__EXERCISE MATERIAL__:
= = = =

Lemma initializeTeaCli_clean binary m : clean m -> clean (fst (initializeTeaCli binary m)).
Proof.
  intros Hm. unfold initializeTeaCli, observe.
  match goal with |- context [initialize ?x] => set (m1 := x) end.
  assert (Hm1 : clean m1).
  { subst m1. destruct (bool_decide (getState (this m) = INITIALIZED)) eqn:Hst,
      binary; cbn; try done.
    apply reset_clean; [done|]. apply bool_decide_eq_true in Hst. congruence. }
  pose proof (initialize_clean m1 Hm1). by destruct (initialize m1).
Qed.

Lemma tea_exec_clean m (tr : list tea_event) : clean m -> clean (fst (tea_exec m tr)).
Proof.
  revert m. induction tr as [|ev tr IH]; intros m Hm; cbn [tea_exec]; [done|].
  assert (H1 : clean (fst (tea_step m ev))).
  { destruct ev as [b|p]; cbn [tea_step].
    - pose proof (initializeTeaCli_clean b m Hm). by destruct (initializeTeaCli b m).
    - by apply settle_clean. }
  destruct (tea_step m ev) as [m1 r]. specialize (IH m1 H1). by destruct (tea_exec m1 tr).
Qed.

(** X7.  As long as only the module uses its watcher (the call of
    [initialize()] at load time, calls of [initializeTeaCli()], completions
    of the producer), [reset()] is never called during an attempt, and so:
    at most one producer sequence is in flight; none is in flight and no
    promise is stored in state [NOT_INITIALIZED]; the stored promise is the
    one in flight in state [PENDING]; and in state [INITIALIZED] the stored
    promise holds a value. *)
Theorem module_use_keeps_single_flight (f : producer T Err) (tr : list tea_event) :
  let m := fst (tea_exec (loaded f) tr) in
  (active (heap m) <= 1)%nat /\
  (getState (this m) = NOT_INITIALIZED ->
     initializationPromise (this m) = None /\ active (heap m) = 0%nat) /\
  (getState (this m) = PENDING ->
     exists p retries a call,
       initializationPromise (this m) = Some p /\
       heap m !! p = Some (Running retries a call) /\ active (heap m) = 1%nat) /\
  (getState (this m) = INITIALIZED ->
     exists p v,
       initializationPromise (this m) = Some p /\
       heap m !! p = Some (Fulfilled v) /\ active (heap m) = 0%nat).
Proof.
  intros m. assert (Hm : clean m) by apply tea_exec_clean, loaded_clean.
  split; [by apply clean_active|].
  unfold clean, getState in *.
  split; [|split]; intros Hst; by rewrite Hst in Hm.
Qed.

Lemma initializeTeaCli_handle binary m :
  clean m ->
  exists p, handle_of (snd (initializeTeaCli binary m)) = Some p /\
    (p < length (heap (fst (initializeTeaCli binary m))))%nat.
Proof.
  intros Hm. pose proof (initializeTeaCli_clean binary m Hm) as Hc.
  unfold initializeTeaCli, observe in *.
  match goal with |- context [initialize ?x] => set (m1 := x) in * end.
  unfold initialize in *. unfold clean in Hc.
  destruct (initState (this m1)) eqn:Hst; cbn in *; rewrite ?Hst in Hc.
  - eexists. split; [done|]. rewrite length_app. cbn. lia.
  - destruct Hc as (p & ? & ? & ? & -> & Hp & _). exists p. split; [done|].
    by apply lookup_lt_Some in Hp.
  - destruct Hc as (p & ? & -> & Hp & _). exists p. split; [done|].
    by apply lookup_lt_Some in Hp.
Qed.

Lemma tea_step_heap_length m (ev : tea_event) :
  (length (heap m) <= length (heap (fst (tea_step m ev))))%nat.
Proof.
  destruct ev as [b|p]; cbn [tea_step].
  - unfold initializeTeaCli, observe, initialize.
    destruct (bool_decide _ && negb b); cbn;
      repeat (match goal with |- context [match ?x with _ => _ end] => destruct x end);
      cbn; rewrite ?length_app; cbn; lia.
  - cbn [fst]. settle_split p m; cbn; rewrite ?length_insert; lia.
Qed.

Lemma tea_exec_heap_length m (tr : list tea_event) :
  (length (heap m) <= length (heap (fst (tea_exec m tr))))%nat.
Proof.
  revert m. induction tr as [|ev tr IH]; intros m; cbn [tea_exec]; [done|].
  pose proof (tea_step_heap_length m ev) as H1.
  destruct (tea_step m ev) as [m1 r]. specialize (IH m1).
  destruct (tea_exec m1 tr). cbn in *. lia.
Qed.

(** X8.  In those executions every call of [initializeTeaCli()] is handed
    a promise of the heap: no caller is ever handed, or ever receives,
    [undefined]. *)
Theorem module_use_never_undefined (f : producer T Err) (tr : list tea_event) :
  Forall (fun r =>
            (exists p, handle_of r = Some p /\
               (p < length (heap (fst (tea_exec (loaded f) tr))))%nat) /\
            forall m' : machine T Err, receive m' r <> GotUndefined)
         (snd (tea_exec (loaded f) tr)).
Proof.
  assert (Hgen : forall m, clean m ->
    Forall (fun r => exists p, handle_of r = Some p /\
                       (p < length (heap (fst (tea_exec m tr))))%nat)
           (snd (tea_exec m tr))).
  { induction tr as [|ev tr IH]; intros m Hm; cbn [tea_exec]; [constructor|].
    assert (H1 : clean (fst (tea_step m ev))).
    { destruct ev as [b|p]; cbn [tea_step].
      - pose proof (initializeTeaCli_clean b m Hm). by destruct (initializeTeaCli b m).
      - by apply settle_clean. }
    assert (Hr : forall r, snd (tea_step m ev) = Some r ->
              exists p, handle_of r = Some p /\
                (p < length (heap (fst (tea_step m ev))))%nat).
    { destruct ev as [b|p]; cbn [tea_step]; [|done].
      pose proof (initializeTeaCli_handle b m Hm) as Hh.
      destruct (initializeTeaCli b m) as [m1 r1]. cbn in *. by intros r [= <-]. }
    pose proof (tea_exec_heap_length (fst (tea_step m ev)) tr) as Hlen.
    destruct (tea_step m ev) as [m1 r]. cbn [fst snd] in *.
    specialize (IH m1 H1).
    destruct (tea_exec m1 tr) as [m2 rs]. cbn [fst snd] in *.
    destruct r as [r|]; [|done]. constructor; [|done].
    destruct (Hr r eq_refl) as (p & Hp & Hlt). exists p. split; [done|]. lia. }
  eapply Forall_impl; [apply Hgen, loaded_clean|].
  intros r (p & Hp & Hlt). split; [by exists p|].
  intros m'. rewrite receive_handle_of, Hp. cbn [receive].
  by destruct (heap m' !! p) as [[]|].
Qed.

(** X9.  [initializeTeaCli()] starts an attempt, with one call of the
    producer and a new promise, exactly when the state is [NOT_INITIALIZED],
    or is [INITIALIZED] while the binary is missing; the cached promise is
    then dropped from the watcher but left as it is in the heap.  In every
    other case, also when the binary is missing during an attempt, it
    changes nothing and hands out the stored promise. *)
Theorem initializeTeaCli_restarts binary m :
  initializeTeaCli binary m =
    if bool_decide (getState (this m) = NOT_INITIALIZED)
       || (bool_decide (getState (this m) = INITIALIZED) && negb binary)
    then
      ({| this := {| initState := PENDING;
                     initFunction := initFunction (this m);
                     initializationPromise := Some (length (heap m)) |};
          heap := heap m ++ [Running 3 1 (invocations m)];
          invocations := S (invocations m) |},
       Awaited (Stored (Some (length (heap m)))))
    else (m, Awaited (Stored (initializationPromise (this m)))).
Proof.
  unfold initializeTeaCli, observe, initialize, getState.
  destruct (initState (this m)) eqn:Hst, binary;
    repeat case_bool_decide; try congruence; cbn; rewrite ?Hst; done.
Qed.

End Watcher.

(** * The version read from [versions.txt] *)

Module JsFacts.

Import Js.

Implicit Types (s t : str) (c sep : N).

Lemma trimStart_nil_iff s : trimStart s = [] <-> forallb isWhiteSpace s = true.
Proof.
  induction s as [|c s IH]; cbn [trimStart forallb]; [done|].
  destruct (isWhiteSpace c); cbn; [done|]. split; discriminate.
Qed.

Lemma trimStart_head s c t : trimStart s = c :: t -> isWhiteSpace c = false.
Proof.
  induction s as [|c0 s IH]; cbn [trimStart]; [done|].
  destruct (isWhiteSpace c0) eqn:E; [done|]. by intros [= <- <-].
Qed.

Lemma trimStart_suffix s :
  exists ws, s = ws ++ trimStart s /\ forallb isWhiteSpace ws = true.
Proof.
  induction s as [|c s (ws & Hs & Hws)]; cbn [trimStart]; [by exists []|].
  destruct (isWhiteSpace c) eqn:E.
  - exists (c :: ws). cbn [forallb app]. rewrite E, Hws. by rewrite <- Hs.
  - by exists [].
Qed.

Lemma trimStart_app_ws ws s :
  forallb isWhiteSpace ws = true -> trimStart (ws ++ s) = trimStart s.
Proof.
  induction ws as [|c ws IH]; cbn [forallb app trimStart]; [done|].
  intros [-> Hws]%andb_prop. by apply IH.
Qed.

Lemma trimStart_app_keep s c t :
  isWhiteSpace c = false -> trimStart (s ++ c :: t) = trimStart s ++ c :: t.
Proof.
  intros Hc. induction s as [|c0 s IH]; cbn [app trimStart].
  - by rewrite Hc.
  - by destruct (isWhiteSpace c0).
Qed.

Lemma forallb_reverse (f : N -> bool) s : forallb f (reverse s) = forallb f s.
Proof.
  induction s as [|c s IH]; [done|].
  rewrite reverse_cons, forallb_app, IH. cbn. by rewrite andb_true_r, andb_comm.
Qed.

Lemma trimEnd_nil_iff s : trimEnd s = [] <-> forallb isWhiteSpace s = true.
Proof.
  unfold trimEnd. rewrite <- (forallb_reverse _ s), <- trimStart_nil_iff.
  split; [|by intros ->].
  intros H. apply (f_equal reverse) in H. by rewrite reverse_involutive in H.
Qed.

Lemma trimEnd_app_ws s ws :
  forallb isWhiteSpace ws = true -> trimEnd (s ++ ws) = trimEnd s.
Proof.
  intros Hws. unfold trimEnd. rewrite reverse_app, trimStart_app_ws; [done|].
  by rewrite forallb_reverse.
Qed.

Lemma trimEnd_snoc_keep s c : isWhiteSpace c = false -> trimEnd (s ++ [c]) = s ++ [c].
Proof.
  intros Hc. unfold trimEnd. rewrite reverse_app. cbn [reverse app trimStart].
  change (reverse [c]) with [c]. cbn [app trimStart]. rewrite Hc.
  change (c :: reverse s) with (reverse [c] ++ reverse s).
  by rewrite <- reverse_app, reverse_involutive.
Qed.

Lemma trimEnd_last s t c : trimEnd s = t ++ [c] -> isWhiteSpace c = false.
Proof.
  unfold trimEnd. intros H. apply (f_equal reverse) in H.
  rewrite reverse_involutive, reverse_app in H. by apply trimStart_head in H.
Qed.

Lemma trimEnd_prefix s :
  exists ws, s = trimEnd s ++ ws /\ forallb isWhiteSpace ws = true.
Proof.
  destruct (trimStart_suffix (reverse s)) as (ws & Hs & Hws).
  exists (reverse ws). split; [|by rewrite forallb_reverse].
  unfold trimEnd. rewrite <- reverse_app, <- Hs. by rewrite reverse_involutive.
Qed.

Lemma trim_nil_iff s : trim s = [] <-> forallb isWhiteSpace s = true.
Proof.
  unfold trim. split.
  - intros H. apply trimEnd_nil_iff in H. apply trimStart_nil_iff.
    destruct (trimStart s) as [|c t] eqn:E; [done|].
    apply trimStart_head in E. cbn [forallb] in H. by rewrite E in H.
  - intros H. apply trimStart_nil_iff in H. by rewrite H.
Qed.

(** *** [split] *)

Lemma split_nonempty sep s : split sep s <> [].
Proof.
  destruct s as [|c s]; cbn [split]; [done|].
  destruct (c =? sep)%N; [done|]. by destruct (split sep s).
Qed.

Lemma split_whole sep s : sep ∉ s -> split sep s = [s].
Proof.
  induction s as [|c s IH]; [done|]. intros Hs.
  apply not_elem_of_cons in Hs as [Hc Hs]. cbn [split].
  destruct (N.eqb_spec c sep); [congruence|]. by rewrite IH.
Qed.

Lemma split_app_sep sep s t : split sep (s ++ sep :: t) = split sep s ++ split sep t.
Proof.
  induction s as [|c s IH]; cbn [app split].
  - by rewrite N.eqb_refl.
  - rewrite IH. destruct (c =? sep)%N; [done|].
    pose proof (split_nonempty sep s). by destruct (split sep s).
Qed.

Lemma last_occurrence sep s :
  sep ∉ s \/ exists a b, s = a ++ sep :: b /\ sep ∉ b.
Proof.
  induction s as [|c s [IH|(a & b & -> & Hb)]].
  - left. apply not_elem_of_nil.
  - destruct (decide (c = sep)) as [->|Hne].
    + right. by exists [], s.
    + left. by apply not_elem_of_cons.
  - right. by exists (c :: a), b.
Qed.

Lemma last_split sep s t : sep ∉ t -> last (split sep (s ++ sep :: t)) = Some t.
Proof.
  intros Ht. rewrite split_app_sep, (split_whole sep t Ht).
  by rewrite last_snoc.
Qed.

End JsFacts.

Module VersionFacts.

Import Js Install JsFacts.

= = = =

__EXERCISE GOAL__:
Scan the lines above for "producer", then copy every one that has it.

__RESULT__:
    of the producer), [reset()] is never called during an attempt, and so:
    at most one producer sequence is in flight; none is in flight and no
Theorem module_use_keeps_single_flight (f : producer T Err) (tr : list tea_event) :
Theorem module_use_never_undefined (f : producer T Err) (tr : list tea_event) :
    producer and a new promise, exactly when the state is [NOT_INITIALIZED],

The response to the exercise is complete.